#### [AIM OF THE TASK]
Check each line of the material that follows, and copy those holding the string "Import".

#### [THE INPUT]
===

(* ===== verification/TxnMetrics.v ===== *)
(** * TxnMetrics: the metrics of a finished transaction (src/axiom/nr_txn.c)

    The metrics that [nr_txn_handle_total_time] adds to the table of the
    transaction.  A null pointer printed with [%s] is the text that the usual C
    library writes for it. *)

From S2P Require Import Prelude Memory CString Strings Double Object ObjectParse Rules.
From S2P Require DistributedTrace StringPool ExclusiveTime.
From S2P Require Import Metrics Synthetics Errors Txn TxnName TxnCat TxnAttributes.
Local Open Scope Z_scope.

(** [%s], [%.*s] *)
Definition format_s (s : option (list Z)) : list Z := from_option cstr (lit "(null)") s.
Definition format_ns (n : Z) (s : option (list Z)) : list Z := take (Z.to_nat n) (format_s s).

Section metrics.
Context `{QsortR}.
Implicit Types txn : option nrtxn_t.

Definition force_add (name : list Z) (duration : Z) : nrtxn_t → nrtxn_t := on_metrics (λ m, nrm_force_add m (Some name) duration).
Definition force_add_ex (name : option (list Z)) (duration exclusive : Z) : nrtxn_t → nrtxn_t := on_metrics (λ m, nrm_force_add_ex m name duration exclusive).
Definition duplicate (src dest : list Z) : nrtxn_t → nrtxn_t := on_metrics (λ m, nrm_duplicate_metric m (Some src) (Some dest)).

(** The value is an [int]. *)
Definition nr_txn_create_dt_metrics txn (metric_prefix : option (list Z)) (value : Z) : option nrtxn_t :=
  match txn, metric_prefix with
  | Some t, Some _ =>
      let metric_postfix := if flag (background (status t)) then lit "allOther" else lit "allWeb" in
      let dt := distributed_trace t in
      let metric_name :=
        if DistributedTrace.nr_distributed_trace_inbound_is_set dt then
          let or_unknown s := format_s (match s with Some _ => s | None => Some (lit "Unknown") end) in
          or_unknown (DistributedTrace.nr_distributed_trace_inbound_get_type dt) ++ lit "/" ++
          or_unknown (DistributedTrace.nr_distributed_trace_inbound_get_account_id dt) ++ lit "/" ++
          or_unknown (DistributedTrace.nr_distributed_trace_inbound_get_app_id dt) ++ lit "/" ++
          format_s (DistributedTrace.nr_distributed_trace_inbound_get_transport_type dt)
        else lit "Unknown/Unknown/Unknown/Unknown" in
      let all_metric := format_s metric_prefix ++ lit "/" ++ metric_name ++ lit "/all" in
      let all_web_other_metric := format_s metric_prefix ++ lit "/" ++ metric_name ++ lit "/" ++ metric_postfix in
      Some (force_add all_web_other_metric (u64 value) (force_add all_metric (u64 value) t))
  | _, _ => txn
  end.

Definition nr_txn_replace_first_segment (txnname : option (list Z)) (new_prefix : list Z) : option (list Z) :=
  match txnname, nr_strchr txnname 47 with
  | Some n, Some slash => Some (cstr new_prefix ++ cstr (drop (Z.to_nat slash) n))
  | _, _ => None
  end.

Definition nr_txn_create_apdex_metrics txn (duration : Z) : option nrtxn_t :=
  match txn with
  | None => None
  | Some t =>
      let apdex := apdex_t (options t) in
      let apdex_zone := nr_txn_apdex_zone txn duration in
      let satisfying := if decide (apdex_zone = NR_APDEX_SATISFYING) then 1 else 0 in
      let tolerating := if decide (apdex_zone = NR_APDEX_TOLERATING) then 1 else 0 in
      let failing := if decide (apdex_zone = NR_APDEX_FAILING) then 1 else 0 in
      let t := on_metrics (λ m, nrm_force_add_apdex m (Some (lit "Apdex")) satisfying tolerating failing apdex) t in
      match nr_txn_replace_first_segment (txn_name t) (lit "Apdex") with
      | None => Some t
      | Some apdex_metric => Some (on_metrics (λ m, nrm_add_apdex m (Some apdex_metric) satisfying tolerating failing apdex) t)
      end
  end.

Definition nr_txn_create_error_metrics txn (txnname : option (list Z)) : option nrtxn_t :=
  match txn with
  | None => None
  | Some t =>
      if nr_strempty txnname then txn
      else
        let t := force_add (lit "Errors/all") 0 t in
        let t := if flag (background (status t)) then force_add (lit "Errors/allOther") 0 t else force_add (lit "Errors/allWeb") 0 t in
        let t := if flag (distributed_tracing_enabled (options t)) then default t (nr_txn_create_dt_metrics (Some t) (Some (lit "ErrorsByCaller")) 0) else t in
        Some (force_add (lit "Errors/" ++ cstr (default [] txnname)) 0 t)
  end.

Definition seconds (time : Z) : double := SpecFloat.SFdiv prec emax (double_of time) (double_of NR_TIME_DIVISOR).

(** A transaction without root segment is a null pointer to the code. *)
Definition nr_txn_create_duration_metrics txn (duration total_time : Z) : outcome (option nrtxn_t) :=
  match txn with
  | None => Done None
  | Some t =>
      match segment_root t with
      | None => Undefined
      | Some root =>
          let '(exclusive, et) := ExclusiveTime.nr_exclusive_time_calculate (root_exclusive root) in
          let t := set_segment_root (Some (Root (root_start root) (root_stop root) et)) t in
          let is_background := flag (background (status t)) in
          let rollup_metric := if is_background then lit "OtherTransaction/all" else lit "WebTransaction" in
          let rollup_total_metric := if is_background then lit "OtherTransactionTotalTime" else lit "WebTransactionTotalTime" in
          let t := if is_background then t else force_add_ex (Some (lit "HttpDispatcher")) duration 0 t in
          let t := force_add_ex (txn_name t) duration exclusive t in
          let t := force_add_ex (Some rollup_metric) duration exclusive t in
          let total_metric :=
            match txn_name t, nr_strchr (txn_name t) 47 with
            | Some n, Some slash => format_ns slash (txn_name t) ++ lit "TotalTime" ++ cstr (drop (Z.to_nat slash) n)
            | _, _ => format_s (txn_name t) ++ lit "TotalTime"
            end in
          let t := force_add_ex (Some total_metric) total_time total_time t in
          let t := force_add_ex (Some rollup_total_metric) total_time total_time t in
          let t := if flag (distributed_tracing_enabled (options t))
                   then default t (nr_txn_create_dt_metrics (Some t) (Some (lit "DurationByCaller")) (int_of duration)) else t in
          Done (Some (on_intrinsics (λ o, (nro_set_hash_double o (Some (lit "totalTime")) (seconds total_time)).1) t))
      end
  end.

Definition nr_txn_create_queue_metric txn : option nrtxn_t :=
  match txn with
  | None => None
  | Some t =>
      if flag (background (status t)) then txn
      else if http_x_start (status t) =? 0 then txn
      else Some (force_add (lit "WebFrontend/QueueTime") (nr_txn_queue_time txn) t)
  end.

Definition elapsed_cpu (usage : Z * Z) : Z := if usage.1 <? usage.2 then u64 (usage.2 - usage.1) else 0.

Definition nr_txn_create_cpu_intrinsics txn : option nrtxn_t :=
  match txn with
  | None => None
  | Some t =>
      let user := elapsed_cpu (user_cpu t) in
      let sys := elapsed_cpu (sys_cpu t) in
      let combined := u64 (user + sys) in
      let set key time := on_intrinsics (λ o, (nro_set_hash_double o (Some key) (seconds time)).1) in
      Some (set (lit "cpu_sys_time") sys (set (lit "cpu_user_time") user (set (lit "cpu_time") combined t)))
  end.

Definition nr_txn_add_datastore_rollup_metric (name : option (list Z)) (len : Z) txn : option nrtxn_t :=
  match txn, name with
  | Some t, Some _ =>
      let src := lit "Datastore/" ++ format_ns len name ++ lit "/all" in
      let dest := lit "Datastore/" ++ format_ns len name ++ (if flag (background (status t)) then lit "/allOther" else lit "/allWeb") in
      Some (duplicate src dest t)
  | _, _ => txn
  end.

Definition nr_txn_create_rollup_metrics txn : option nrtxn_t :=
  match txn with
  | None => None
  | Some t =>
      let t :=
        if flag (background (status t)) then
          duplicate (lit "MessageBroker/all") (lit "MessageBroker/allOther")
            (duplicate (lit "External/all") (lit "External/allOther") (duplicate (lit "Datastore/all") (lit "Datastore/allOther") t))
        else
          duplicate (lit "MessageBroker/all") (lit "MessageBroker/allWeb")
            (duplicate (lit "External/all") (lit "External/allWeb") (duplicate (lit "Datastore/all") (lit "Datastore/allWeb") t)) in
      foldl (λ txn '(name, len), nr_txn_add_datastore_rollup_metric name len txn) (Some t) (StringPool.nr_string_pool_apply (datastore_products t))
  end.

(** [start] is the memory in which hashes of paths are computed. *)
Definition nr_txn_handle_total_time (start : Md5.nr_MD5_CTX) txn (total_time : Z) : outcome (option nrtxn_t) :=
  let duration := nr_txn_duration txn in
  let txn := nr_txn_create_rollup_metrics txn in
  txn ← nr_txn_create_duration_metrics txn duration total_time;
  let txn := nr_txn_create_queue_metric txn in
  let txn := nr_txn_create_cpu_intrinsics txn in
  match txn with
  | None => Undefined
  | Some t =>
      let t := on_intrinsics (nr_txn_add_cat_intrinsics start (Some t)) t in
      let t := if flag (distributed_tracing_enabled (options t)) then on_intrinsics (nr_txn_add_distributed_tracing_intrinsics (Some t)) t else t in
      let t :=
        match synthetics t with
        | None => t
        | Some _ =>
            on_intrinsics (λ o, add_string (lit "synthetics_monitor_id") (nr_synthetics_monitor_id (synthetics t))
              (add_string (lit "synthetics_job_id") (nr_synthetics_job_id (synthetics t))
                (add_string (lit "synthetics_resource_id") (nr_synthetics_resource_id (synthetics t)) o))) t
        end in
      let txn := if nr_txn_should_create_apdex_metrics (Some t) then nr_txn_create_apdex_metrics (Some t) duration else Some t in
      Done
        match txn with
        | None => None
        | Some t =>
            match txn_error t with
            | None => txn
            | Some _ => nr_txn_add_error_attributes (nr_txn_create_error_metrics txn (txn_name t))
            end
        end
  end.
End metrics.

===

#### [ANSWER BOX]
From S2P Require Import Prelude Memory CString Strings Double Object ObjectParse Rules.
From S2P Require Import Metrics Synthetics Errors Txn TxnName TxnCat TxnAttributes.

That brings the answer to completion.